### EXERCISE DETAILS
Output exactly the span of lines beginning with the one that holds "0%nat (versions s)." and ending with the last line of the data below.

(Dataset records)

(* ===== verification/DagStore.v ===== *)
(** * The version graph (core/versioning/dag_store.go)

    [MemoryDAGStore] keeps every version with its parents, the newest version
    of each file, the children of each version and the versions of each file
    in order of arrival.  A map of pointers that were stored is a map of
    values; dereferencing a missing one would panic, which is [None] in the
    readers.  The breadth-first walk of [traverseAncestors] is a loop with
    fuel; [traverse_fuel] bounds the number of its iterations. *)

From S2P Require Import Prelude Ids.
From S2P Require Export FileVersion.

Module DagStore.
Import FileVersion.

Inductive dag_error :=
| ErrVersionNotFound | ErrVersionExists | ErrInvalidParent | ErrCycleDetected | ErrNoVersionsForFile.

Record MemoryDAGStore := mkStore {
  versions : gmap VersionID FileVersion;
  heads : gmap string VersionID;
  children : gmap VersionID (list VersionID);
  fileIndex : gmap string (list VersionID)
}.

Section Ops.
Context `{RangeOrder}.

Definition NewMemoryDAGStore : MemoryDAGStore := mkStore ∅ ∅ ∅ ∅.

Definition Has (s : MemoryDAGStore) (id : VersionID) : bool :=
  match versions s !! id with Some _ => true | None => false end.

Definition validateParents (s : MemoryDAGStore) (version : FileVersion) : bool :=
  forallb (Has s) (Parents version).

Definition storeVersion (s : MemoryDAGStore) (version : FileVersion) : MemoryDAGStore :=
  mkStore (<[ID version := Clone version]> (versions s)) (heads s) (children s) (fileIndex s).

Definition addChild (id : VersionID) (m : gmap VersionID (list VersionID)) (parentID : VersionID)
  : gmap VersionID (list VersionID) :=
  <[parentID := default [] (m !! parentID) ++ [id]]> m.

Definition updateChildrenIndex (s : MemoryDAGStore) (version : FileVersion) : MemoryDAGStore :=
  mkStore (versions s) (heads s) (foldl (addChild (ID version)) (children s) (Parents version))
    (fileIndex s).

Definition updateIndices (s : MemoryDAGStore) (version : FileVersion) : MemoryDAGStore :=
  let s := mkStore (versions s) (<[FilePath version := ID version]> (heads s)) (children s)
    (<[FilePath version := default [] (fileIndex s !! FilePath version) ++ [ID version]]>
      (fileIndex s)) in
  updateChildrenIndex s version.

Definition Add (s : MemoryDAGStore) (version : FileVersion) : result dag_error MemoryDAGStore :=
  if Has s (ID version) then Err ErrVersionExists
  else if negb (validateParents s version) then Err ErrInvalidParent
  else Ok (updateIndices (storeVersion s version) version).

Definition Get (s : MemoryDAGStore) (id : VersionID) : result dag_error FileVersion :=
  match versions s !! id with
  | None => Err ErrVersionNotFound
  | Some version => Ok (Clone version)
  end.

Definition GetHead (s : MemoryDAGStore) (filePath : string)
  : option (result dag_error FileVersion) :=
  match heads s !! filePath with
  | None => Some (Err ErrNoVersionsForFile)
  | Some headID => (fun version => Ok (Clone version)) <$> versions s !! headID
  end.

Definition effectiveLimit (total limit : Z) : Z :=
  if (0 <? limit) && (limit <? total) then limit else total.

Fixpoint collectReverse (s : MemoryDAGStore) (reversed : list VersionID) (room : nat)
  : option (list FileVersion) :=
  match reversed, room with
  | id :: reversed, S room =>
    match versions s !! id with
    | None => None
    | Some version => (Clone version ::.) <$> collectReverse s reversed room
    end
  | _, _ => Some []
  end.

Definition collectVersionsReverse (s : MemoryDAGStore) (ids : list VersionID) (limit : Z)
  : option (list FileVersion) :=
  collectReverse s (reverse ids) (Z.to_nat (effectiveLimit (len ids) limit)).

Definition GetHistory (s : MemoryDAGStore) (filePath : string) (limit : Z)
  : option (list FileVersion) :=
  let ids := default [] (fileIndex s !! filePath) in
  if len ids =? 0 then Some [] else collectVersionsReverse s ids limit.

Definition collectVersions (s : MemoryDAGStore) (ids : list VersionID) : list FileVersion :=
  omap (fun id => Clone <$> versions s !! id) ids.

Definition GetChildren (s : MemoryDAGStore) (id : VersionID) : list FileVersion :=
  collectVersions s (default [] (children s !! id)).

Record ancestorContext := mkContext {
  ancestors : list FileVersion;
  visited : gset VersionID;
  queue : list VersionID;
  depth : Z
}.

Definition hasWork (c : ancestorContext) : bool :=
  (0 <? len (queue c)) && ((depth c <? 0) || (len (ancestors c) <? depth c)).

Definition addAncestorIfExists (s : MemoryDAGStore) (ctx : ancestorContext) (parentID : VersionID)
  : ancestorContext :=
  match versions s !! parentID with
  | None => ctx
  | Some parent =>
    mkContext (ancestors ctx ++ [Clone parent]) (visited ctx) (queue ctx ++ Parents parent)
      (depth ctx)
  end.

Definition processNextAncestor (s : MemoryDAGStore) (ctx : ancestorContext) : ancestorContext :=
  match queue ctx with
  | [] => ctx
  | parentID :: queue =>
    if bool_decide (parentID ∈ visited ctx)
    then mkContext (ancestors ctx) (visited ctx) queue (depth ctx)
    else addAncestorIfExists s
      (mkContext (ancestors ctx) ({[parentID]} ∪ visited ctx) queue (depth ctx)) parentID
  end.

(** [for ctx.hasWork() { ... }], [None] when the fuel runs out. *)
Fixpoint traverse (fuel : nat) (s : MemoryDAGStore) (ctx : ancestorContext)
  : option ancestorContext :=
  if hasWork ctx then
    match fuel with
    | O => None
    | S fuel => traverse fuel s (processNextAncestor s ctx)
    end
  else Some ctx.

(** The parents of the versions not yet visited: what the queue can still
    receive. *)
Definition pending (s : MemoryDAGStore) (seen : gset VersionID) : nat :=
  map_fold (fun id v acc => if bool_decide (id ∈ seen) then acc else length (Parents v) + acc)%nat
    0%nat (versions s).

Definition traverse_fuel (s : MemoryDAGStore) (ctx : ancestorContext) : nat :=
  (length (queue ctx) + pending s (visited ctx))%nat.

Definition traverseAncestors (s : MemoryDAGStore) (start : FileVersion) (depth : Z)
  : option (list FileVersion) :=
  if depth =? 0 then Some []
  else
    let ctx := mkContext [] ∅ (Parents start) depth in
    ancestors <$> traverse (traverse_fuel s ctx) s ctx.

### PROBLEM SOLUTION
    0%nat (versions s).

Definition traverse_fuel (s : MemoryDAGStore) (ctx : ancestorContext) : nat :=
  (length (queue ctx) + pending s (visited ctx))%nat.

Definition traverseAncestors (s : MemoryDAGStore) (start : FileVersion) (depth : Z)
  : option (list FileVersion) :=
  if depth =? 0 then Some []
  else
    let ctx := mkContext [] ∅ (Parents start) depth in
    ancestors <$> traverse (traverse_fuel s ctx) s ctx.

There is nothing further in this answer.